Wednesday, June 9, 2010 @ 06:06 PM

This week, by request, I am off my philosophy-writing habit for some news from the trenches. Although I want to move off of Sentiment Analysis for this post, thinking more about sentiment analysis started me thinking about Named Entity Recognition. After hearing an interesting talk last month by Satoshi Sekine of NYU, I realized just how many named entity types there are out there in the world and how challenging it is to find them. Finding named entities in unstructured data is only going to get more important as automated sentiment analysis and reputation analysis gain popularity. After all, if you can’t find the entities, you can’t find the topic and all the sophisticated topic-relevant analyses in the world won’t provide you any useful information.

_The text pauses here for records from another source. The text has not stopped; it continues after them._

Lemma reported_snoc_other acts a k :
  sent_by 2 [a] = [] → reported_up_to (acts ++ [a]) k ↔ reported_up_to acts k.
Proof. intros E. unfold reported_up_to. by rewrite sent_by_snoc, E, app_nil_r. Qed.

Lemma reported_snoc_send acts c :
  1 <= c → reported_up_to acts (c - 1) →
  reported_up_to (acts ++ [HSend 2 (pending_status c)]) c.
Proof.
  unfold reported_up_to. intros Hc E. rewrite sent_by_snoc, E.
  replace c with ((c - 1) + 1) at 3 by lia. rewrite seqZ_app, fmap_app by lia.
  f_equal. replace (1 + (c - 1)) with c by lia. done.
Qed.

Lemma lookup_singleton {A} (l : list A) i x :
  l !! i = Some x → (length l ≤ 1)%nat → l = [x] ∧ i = 0%nat.
Proof.
  destruct l as [|y [|z l]]; simpl; [done| |lia]. destruct i; simpl; [|by rewrite lookup_nil].
  by intros [= ->].
Qed.

(** A step that leaves the workers' state alone, and is no send of theirs, keeps
    the invariant. *)
Lemma worker_inv_same acts a m m' :
  worker_inv acts m → m_workers m' = m_workers m → m_checkpoint m' = m_checkpoint m →
  m_shutdown m' = m_shutdown m → sent_by 2 [a] = [] → worker_inv (acts ++ [a]) m'.
Proof.
  unfold worker_inv. intros Hi -> -> -> Ha.
  destruct (m_workers m) as [|[| | |] [|]]; try done; by rewrite reported_snoc_other.
Qed.
Lemma worker_inv_step acts m a m' :
  worker_inv acts m → workers_ok acts m → hstep m a m' →
  (length (m_workers m') ≤ 1)%nat → worker_inv (acts ++ [a]) m'.
Proof.
  intros Hi [Hn Hd] Hs Hl.
  hstep_cases; try (by eapply worker_inv_same).
  - destruct (on_request_workers m cr) as (Hs & Hc & Hw). rewrite Hw, length_app in Hl.
    destruct (is_preshutdown (HRecv cr)) eqn:Hp.
    + simpl in Hl. destruct (m_workers m) as [|] eqn:Hm; [|simpl in Hl; lia].
      unfold worker_inv in *. rewrite Hw, Hc, Hs. rewrite Hm in Hi.
      cbn. by rewrite reported_snoc_other.
    + rewrite app_nil_r in Hw. by eapply worker_inv_same.
  - match goal with E : main_send _ = Some _ |- _ => apply main_send_pc in E as (? & ? & ?) end.
    by eapply worker_inv_same.
  - rewrite length_insert in Hl.
    match goal with E : m_workers m !! _ = Some _ |- _ =>
      destruct (lookup_singleton _ _ _ E Hl) as [Hw ->] end.
    unfold worker_inv in *. cbn. rewrite Hw in Hi |- *. cbn. destruct Hi as (Hr & -> & Hc & Hsh).
    split_and!; try done; try lia. apply reported_snoc_send; [lia|done].
  - rewrite length_insert in Hl.
    match goal with E : m_workers m !! _ = Some _ |- _ =>
      destruct (lookup_singleton _ _ _ E Hl) as [Hw ->] end.
    unfold worker_inv in *. cbn. rewrite Hw in Hi |- *. cbn. destruct Hi as (Hr & -> & Hsh).
    rewrite reported_snoc_other by done. split_and!; try done; lia.
  - match goal with E : worker_wakes _ _ = inl _, E' : m_workers m !! _ = Some _ |- _ =>
      apply worker_wakes_cases in E as (_ & Hc & Hw'); 
      assert (length (m_workers m) ≤ 1)%nat as Hl'
        by (destruct Hw' as [(_ & _ & _ & Hw')|(_ & _ & Hw')]; by rewrite Hw', length_insert in Hl);
      destruct (lookup_singleton _ _ _ E' Hl') as [Hw ->]
    end.
    unfold worker_inv in *. rewrite Hw in Hi, Hw'. destruct Hi as (Hr & Hrange & Hsh).
    rewrite wrap_small in Hc by (unfold in_range; lia).
    destruct Hw' as [(H30 & _ & Hs & ->)|(H30 & Hs & ->)]; cbn; rewrite reported_snoc_other by done.
    + assert (m_checkpoint m = 30) as Hm by lia. rewrite Hm in Hr. split_and!; [done|lia|done].
    + rewrite Hc in *. replace (m_checkpoint m + 1 - 1) with (m_checkpoint m) by lia.
      split_and!; [done|done|lia|lia|congruence].
Qed.

Lemma hrun_worker_inv args acts m :
  hrun args acts m → workers_ok acts m ∧ ((length (m_workers m) ≤ 1)%nat → worker_inv acts m).
Proof.
  apply (exec_invariant hstep (λ acts m,
    workers_ok acts m ∧ ((length (m_workers m) ≤ 1)%nat → worker_inv acts m))); [by split|].
  intros acts' m' a m'' [Hok Hi] Hs. split; [by eapply hstep_workers|]. intros Hl.
  eapply worker_inv_step; [|done..]. apply Hi.
  destruct (hstep_workers _ _ _ _ Hok Hs) as [Hn' _]. destruct Hok as [Hn _].
  rewrite Hn' in Hl. rewrite Hn. rewrite preshutdowns_snoc in Hl. lia.
Qed.

(** What the one worker does next when it has sent [k] check points and the channel is
    open: it sends check point [k + 1]; or it wakes up (or starts), and then it has
    closed the channel when [k] is 30, and sends check point [k + 1] otherwise. *)
Definition next_checkpoint (m : myservice) (k : Z) : Prop :=
  k < 30 ∧ is_Some (my_next m (HSend 2 (pending_status (k + 1)))).
Definition worker_goes_on (m : myservice) (k : Z) : Prop :=
  next_checkpoint m k ∨
  ∃ m', my_next m (HTau 2) = Some m' ∧
    (k = 30 ∧ m_shutdown m' = true ∧ m_checkpoint m' = 31 ∨
     m_shutdown m' = false ∧ next_checkpoint m' k).

Lemma sends_next m c : m_workers m = [WSend c] → 1 <= c <= 30 → next_checkpoint m (c - 1).
Proof.
  intros Hw Hc. split; [lia|]. cbn [my_next]. rewrite Hw. cbn [lookup list_lookup].
  replace (c - 1 + 1) with c by lia. rewrite decide_True by done. by eexists.
Qed.

Lemma sleeper_goes_on m :
  m_workers m = [WSleep] → 1 <= m_checkpoint m <= 30 → m_shutdown m = false →
  worker_goes_on m (m_checkpoint m).
Proof.
  intros Hw Hc Hs. right. cbn [my_next]. rewrite Hw. cbn [lookup list_lookup].
  destruct (worker_wakes m 0) as [m'|p] eqn:E.
  2: { unfold worker_wakes in E. rewrite Hs in E. by destruct (30 <? _). }
  exists m'. split; [done|]. apply worker_wakes_cases in E as (_ & Hc' & Hcase).
  rewrite wrap_small in Hc' by (unfold in_range; lia).
  destruct Hcase as [(H30 & _ & Hs' & _)|(H30 & Hs' & Hw')]; [left|right].
  - split_and!; [lia|done|lia].
  - split; [congruence|]. rewrite Hw in Hw'. replace (m_checkpoint m) with (m_checkpoint m' - 1) by lia.
    apply sends_next; [done|lia].
Qed.

Lemma starter_goes_on m :
  m_workers m = [WStart] → m_checkpoint m = 1 → m_shutdown m = false → worker_goes_on m 0.
Proof.
  intros Hw Hc Hs. right. cbn [my_next]. rewrite Hw. cbn [lookup list_lookup].
  eexists. split; [done|]. right. split; [done|]. apply (sends_next _ 1); [|lia].
  cbn. by rewrite Hw, Hc.
Qed.

(** C35: a pre-shutdown makes the progress Windows waits for. At any time, with at most
    one pre-shutdown request received, its goroutine has sent [StopPending] with the check
    points 1, 2, ... k, without gaps, k at most 30; and the channel [shutdown] is closed
    only when k is 30 and the check point 31. While the channel is open and the request has
    been received, the goroutine goes on: it is ready to send check point k + 1, or it
    starts or wakes from its sleep, and has then closed the channel if k is 30, and is
    ready to send check point k + 1 if k is less. *)
Theorem preshutdown_checkpoints args acts m :
  hrun args acts m → (preshutdowns acts ≤ 1)%nat →
  ∃ k, 0 <= k <= 30 ∧ sent_by 2 acts = pending_status <$> seqZ 1 k ∧
    (m_shutdown m = true → k = 30 ∧ m_checkpoint m = 31) ∧
    (m_shutdown m = false → preshutdowns acts = 1%nat → worker_goes_on m k).
Proof.
  intros Hex Hp. destruct (hrun_worker_inv _ _ _ Hex) as [[Hn _] Hi].
  specialize (Hi ltac:(lia)). unfold worker_inv in Hi. rewrite <- Hn in *.
  destruct (m_workers m) as [|[|c| |] [|w l]] eqn:Hw; simpl in Hp; try lia.
  - destruct Hi as (Hr & _ & Hs). exists 0. by split_and!; [lia|lia|done|congruence|].
  - destruct Hi as (Hr & Hc & Hs). exists 0. split_and!; [lia|lia|done|congruence|].
    intros _ _. by apply starter_goes_on.
  - destruct Hi as (Hr & _ & Hc & Hs). exists (c - 1). split_and!; [lia|lia|done|congruence|].
    intros _ _. left. by apply sends_next.
  - destruct Hi as (Hr & Hc & Hs). exists (m_checkpoint m). split_and!; [lia|lia|done|congruence|].
    intros _ _. by apply sleeper_goes_on.
  - destruct Hi as (Hr & Hc & Hs). exists 30. split_and!; [lia|lia|done|done|congruence].
Qed.

(** *** The conversation of [Execute] itself *)
Definition received (acts : list hact) : list ChangeRequest :=
  omap (λ a, match a with HRecv cr => Some cr | _ => None end) acts.

(** What a request is answered with. *)
Definition replies (cr : ChangeRequest) : list Status :=
  if Cmd cr =? Interrogate then [CurrentStatus cr; CurrentStatus cr]
  else if Cmd cr =? Pause then [paused_status]
  else if Cmd cr =? Continue then [running_status]
  else [].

So…what sorts of named-entities are there out there? The obvious ones like Person Names, Company Names and Place Names barely scratch the surface. Not only does each of these have up to 100 subcategories, but there are other types of top-level named entities too – such as Product Names, Natural Feature Names (e.g. Mount Everest) and Planet Names. OK, so maybe your NLP tools aren’t running on NASA data… still will come across the need at some point to find “niche” named entities – and your average stochastic named-entity tool will miss them. Let’s take the example of Ship names……well perhaps not the best example because there is ample context to train a tool to find them – but they are also good candidates for rule-based identification. For one thing, they appear in a limited number of events – “sailing” events as subjects and boarding or “attacking-by-pirates” events as objects. The also have nice little unique prefixes such as “S.S.” or “H.R.H.” and also invariably the definite determiner “the”. Other types of NEs are not so simple though. Product names in particular are very tricky. They rarely have a reliable canonical form or stable event context.

The only way to deal with this dilemma is good old-fashioned context research. Download *lots* of pages and do lots of kwic searches. Sometimes if you are really lucky, you find a list…..the best reward a hard-working linguist could hope for!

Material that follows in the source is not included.